Référé-liberté pour suspendre les effets de plusieurs articles de l’ordonnance n°2020-305 adaptant les règles applicables au contentieux des étrangers
Le 1er avril 2020, le SAF, le Gisti, l’ADDE et le SM ont saisi le Conseil d’État d’une requête en référé-liberté visant l’ordonnance n° 2020-305, prise sur le fondement de la loi du 23 mars 2020 d’urgence pour faire face à l’épidémie de Covid-19 et qui porte adaptation des règles applicables en matière de contentieux administratif.
La requête s’attachait à démontrer que plusieurs dispositions de l’ordonnance portent une atteinte grave et disproportionnée au droit de tout justiciable d’assurer sa défense, notamment parce qu’elles ne prennent pas en compte la spécificité des contentieux dans lesquels sont impliqués des étrangers : recours au téléphone ou à la visio-audience sans l’accord des parties ; possibilité de dispenser le rapporteur public d’exposer ses conclusions à l’audience ; possibilité de statuer sans audience sans que soient prévus les moyens de pallier l’absence de débat contradictoire qui en résulte ; possibilité de ne notifier la décision qu’au mandataire et non au requérant. Parallèlement, l’ordonnance ne prévoit pas d’allonger le délai de 48 h ouvert pour contester les OQTF lorsque le requérant est en rétention. Or, dans les circonstances actuelles, il est impossible de respecter ces délais, déjà difficiles à tenir en temps normal.

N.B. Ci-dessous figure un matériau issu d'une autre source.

(* ===== verification/IdemKVTraces.v ===== *)
(** * What the coordinator methods write

    Theorems about every run of a method ([Effects.runs]): which writes the
    bucket acknowledged, in which order, and how they relate to the result, for
    all answers of the bucket, the clock, the context and the random source. *)

From S2P Require Import Prelude Effects Errors World Json IdemKV KVContract KVGuard IdemKVSafe MemKV.

Local Open Scope Z_scope.

Section Traces.
Context {EM : ErrorModel} {K : Kernel EM} {JT : JsonText EM} {EJ : EntryJson}.

(** The write an event acknowledged: the key and its new value ([None]: deleted). *)
Definition committed (e : event resp) : option (kvkey * option string) :=
  match ev_req e as r return resp r → option (kvkey * option string) with
  | RKvCreate b k v | RKvPut b k v => λ x, match x with Ok _ => Some ((b, k), Some v) | Err _ => None end
  | RKvUpdate b k v _ => λ x, match x with Ok _ => Some ((b, k), Some v) | Err _ => None end
  | RKvDelete b k _ => λ x, match x with None => Some ((b, k), None) | Some _ => None end
  | _ => λ _, None
  end (ev_resp e).

Definition commits (tr : list (event resp)) : list (kvkey * option string) := omap committed tr.

Lemma commits_app t1 t2 : commits (t1 ++ t2) = commits t1 ++ commits t2.
Proof. apply omap_app. Qed.

(** Every run satisfies [Q] of its commits and its result. *)
Definition csat {A} (p : prog resp A) (Q : list (kvkey * option string) → A → Prop) : Prop :=
  sat p (λ tr a, Q (commits tr) a).

Arguments csat : simpl never.

Lemma csat_runs {A} (p : prog resp A) Q tr a : csat p Q → runs p tr a → Q (commits tr) a.
Proof. intros H. by apply (proj1 (sat_runs p _) H). Qed.

Lemma csat_mono {A} (p : prog resp A) (Q Q' : list (kvkey * option string) → A → Prop) :
  (∀ l a, Q l a → Q' l a) → csat p Q → csat p Q'.
Proof. intros H. apply sat_mono. eauto. Qed.

Lemma csat_ret {A} (a : A) (Q : list (kvkey * option string) → A → Prop) : Q [] a → csat (mret a) Q.
Proof. done. Qed.

Lemma csat_bind {A B} (p : prog resp A) (f : A → prog resp B) Q :
  csat p (λ l a, csat (f a) (λ l' b, Q (l ++ l') b)) → csat (p ≫= f) Q.
Proof.
  intros H. apply sat_bind. eapply sat_mono; [|exact H]. cbn. intros tr a H'.
  eapply sat_mono; [|exact H']. cbn. intros tr' b. by rewrite commits_app.
Qed.

Definition silent {A} (p : prog resp A) : Prop := csat p (λ l _, l = []).

Lemma csat_silent {A B} (p : prog resp A) (f : A → prog resp B) Q :
  silent p → (∀ a, csat (f a) Q) → csat (p ≫= f) Q.
Proof.
  intros Hp Hf. apply csat_bind. eapply csat_mono; [|exact Hp]. cbn. intros l a ->. apply Hf.
Qed.

Lemma csat_call {A} r (f : resp r → prog resp A) Q :
  (∀ x, csat (f x) (λ l a, Q (option_list (committed (Ev r x)) ++ l) a)) → csat (call r ≫= f) Q.
Proof.
  intros H x. eapply sat_mono; [|apply (H x)]. cbn. intros tr a.
  unfold commits. cbn [omap list_omap]. by destruct (committed (Ev r x)).
Qed.

Lemma silent_ctx_Err c : silent (ctx_Err c).
Proof. by destruct c. Qed.
Lemma silent_mapKVFailure c e : silent (mapKVFailure c e).
Proof. unfold mapKVFailure. apply csat_silent; [apply silent_ctx_Err|]. by intros []. Qed.
Lemma silent_mapIdempotencyKVError c e : silent (mapIdempotencyKVError c e).
Proof. unfold mapIdempotencyKVError. apply csat_silent; [apply silent_ctx_Err|]. by intros []. Qed.
End Traces.

#[export] Hint Resolve silent_ctx_Err silent_mapKVFailure silent_mapIdempotencyKVError : tnats.

(** Symbolic execution of a program whose postcondition reads the commits. *)
Ltac commit_step :=
  match goal with
  | |- csat (mret _) _ => apply csat_ret
  | |- csat (mapIdempotencyKVError _ _) _ =>
      eapply csat_mono; [|apply silent_mapIdempotencyKVError]; cbn; intros ? ? ->
  | |- csat (call _ ≫= _) _ => apply csat_call; intros ?
  | |- csat (_ ≫= _) _ => apply csat_silent; [solve [auto with tnats]|]; intros ?
  | |- csat (if ?b then _ else _) _ => destruct b eqn:?
  | |- csat (match ?x with _ => _ end) _ => destruct x eqn:?
  | |- silent _ => unfold silent
  end.

Section Results.
Context {EM : ErrorModel} {K : Kernel EM} {JT : JsonText EM} {EJ : EntryJson}.

Lemma silent_decodeKVEntry v : silent (decodeKVEntry v).
Proof. unfold decodeKVEntry. by repeat commit_step. Qed.

Lemma silent_loadEntry c ctx key : silent (loadEntry c ctx key).
Proof. unfold loadEntry. repeat commit_step; try done. apply silent_decodeKVEntry. Qed.

Lemma silent_marshalKVEntry e ttl : silent (marshalKVEntry e ttl).
Proof. unfold marshalKVEntry. by repeat commit_step. Qed.

Lemma silent_Get c ctx key : silent (Get c ctx key).
Proof.
  unfold Get. apply csat_silent; [apply silent_loadEntry|]. by intros [[e f] [err|]].
Qed.

(** The commits a claim attempt is allowed: one write of its own document when it
    acquires the claim, none otherwise. *)
Definition claim_writes (k : kvkey) (token data : string) (l : list (kvkey * option string))
    (r : result error IdempotencyClaim) : Prop :=
  (l = [(k, Some data)] ∧ r = Ok (acquired token)) ∨
  (l = [] ∧ ∀ c, r = Ok c → cl_State c ≠ ClaimAcquired).

Lemma claim_writes_err k token data e : claim_writes k token data [] (Err e).
Proof. by right. Qed.

Lemma claim_writes_state k token data s :
  s ≠ ClaimAcquired → claim_writes k token data [] (Ok (claim_of s)).
Proof. intros. right. split; [done|]. intros. by simplify_eq. Qed.

Lemma claim_writes_acquired k token data : claim_writes k token data [(k, Some data)] (Ok (acquired token)).
Proof. by left. Qed.
End Results.

#[export] Hint Resolve silent_decodeKVEntry silent_loadEntry silent_marshalKVEntry silent_Get
  claim_writes_err claim_writes_state claim_writes_acquired : tnats.

Section ClaimResults.
Context {EM : ErrorModel} {K : Kernel EM} {JT : JsonText EM} {EJ : EntryJson}.

Lemma retryCreateClaim_writes ctx b k token data :
  csat (retryCreateClaim ctx b k token data) (claim_writes (b, k) token data).
Proof. unfold retryCreateClaim. repeat commit_step; cbn; auto with tnats. Qed.

Lemma replaceExpiredClaim_writes ctx b k token data r :
  csat (replaceExpiredClaim ctx b k token data r) (claim_writes (b, k) token data).
Proof.
  unfold replaceExpiredClaim. repeat commit_step; cbn; auto with tnats.
  apply retryCreateClaim_writes.
Qed.

Lemma createClaim_writes ctx b k h token now data :
  csat (createClaim ctx b k h token now data) (claim_writes (b, k) token data).
Proof.
  unfold createClaim, resolveExistingClaim.
  repeat commit_step; auto with tnats;
    first [apply retryCreateClaim_writes|apply replaceExpiredClaim_writes|by apply claim_writes_state].
Qed.
End ClaimResults.

Section ClaimTheorem.
Context {EM : ErrorModel} {K : Kernel EM} {JT : JsonText EM} {EJ : EntryJson}.

(** The lease a claim asks for. *)
Definition lease (ttl : Z) : Z := if ttl <=? 0 then DefaultIdempotencyLeaseTTL else ttl.

Definition claim_spec (c : option KVIdempotencyCoordinator) (key h : string) (ttl : Z)
    (tr : list (event resp)) (r : result error IdempotencyClaim) : Prop :=
  (∃ b now bytes e data,
     bucket_of c = Some b ∧ Ev RNow now ∈ tr ∧ Ev (RRandRead 16) (Ok bytes) ∈ tr ∧
     idempotencyExpiry now (lease ttl) = Ok e ∧
     json_Marshal (claim_to_json (mkClaimPayload (hex_encode bytes) h e)) = Ok data ∧
     commits tr = [(claim_key b key, Some data)] ∧ r = Ok (acquired (hex_encode bytes))) ∨
  (commits tr = [] ∧ ∀ cl, r = Ok cl → cl_State cl ≠ ClaimAcquired).

Lemma claim_spec_none c key h ttl tr r :
  commits tr = [] → (∀ cl, r = Ok cl → cl_State cl ≠ ClaimAcquired) → claim_spec c key h ttl tr r.
Proof. by right. Qed.

Lemma sat_silent {A B} (p : prog resp A) (f : A → prog resp B) (Q : list (event resp) → B → Prop) :
  silent p → (∀ t a, commits t = [] → sat (f a) (λ t' b, Q (t ++ t') b)) → sat (p ≫= f) Q.
Proof. intros Hp Hf. by apply (sat_then p f (λ t, commits t = [])). Qed.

Dans son ordonnance du 10 avril 2020, le Conseil d’État a rejeté l’ensemble des arguments présentés :
- en ce qui concerne les premiers griefs, il a estimé que « L’allongement des délais de procédure et de jugement ne rend de la sorte et en tout état de cause la mise en oeuvre des dispositions contestées des articles 7 à 9 nécessaire que dans un nombre limité de cas, selon l’appréciation du président de la juridiction ou de la formation de jugement, en fonction de l’objet et des autres caractéristiques de l’affaire, sous les conditions et avec les garanties qu’elles énoncent et pendant une période d’une durée limitée, à ce stade, à quelques mois. Alors que les exigences de la lutte contre l’épidémie de covid-19 imposent de faire échec à la propagation du virus et de limiter, autant que faire se peut, les contacts entre les personnes, en adoptant ces mesures, sur le fondement de l’habilitation citée au point 7, l’ordonnance ne peut être regardée comme portant une atteinte grave et manifestement illégale aux libertés fondamentales invoquées. » ;
- concernant l’excessive brièveté du délai de 48 h, il a estimé que « ces dispositions, combinées avec celles relatives aux courts délais de jugement et, en ce qui concerne la rétention administrative, à l’intervention du juge des libertés et de la détention, ont pour objet d’éviter la prolongation de la rétention ou de maintien en zone d’attente au-delà de ce qui est nécessaire et d’assurer l’exécution des mesures d’éloignement » et que ce délai était suffisant dès lors qu’il était assorti des garanties prévues par la loi (possibilité pour l’étranger d’avertir le conseil de son choix et de recevoir communication des principaux éléments des décisions qui lui sont notifiées, dans une langue qu’il comprend ou dont il est raisonnable de supposer qu’il la comprend), dont Il appartient à l’administration d’en assurer l’effectivité.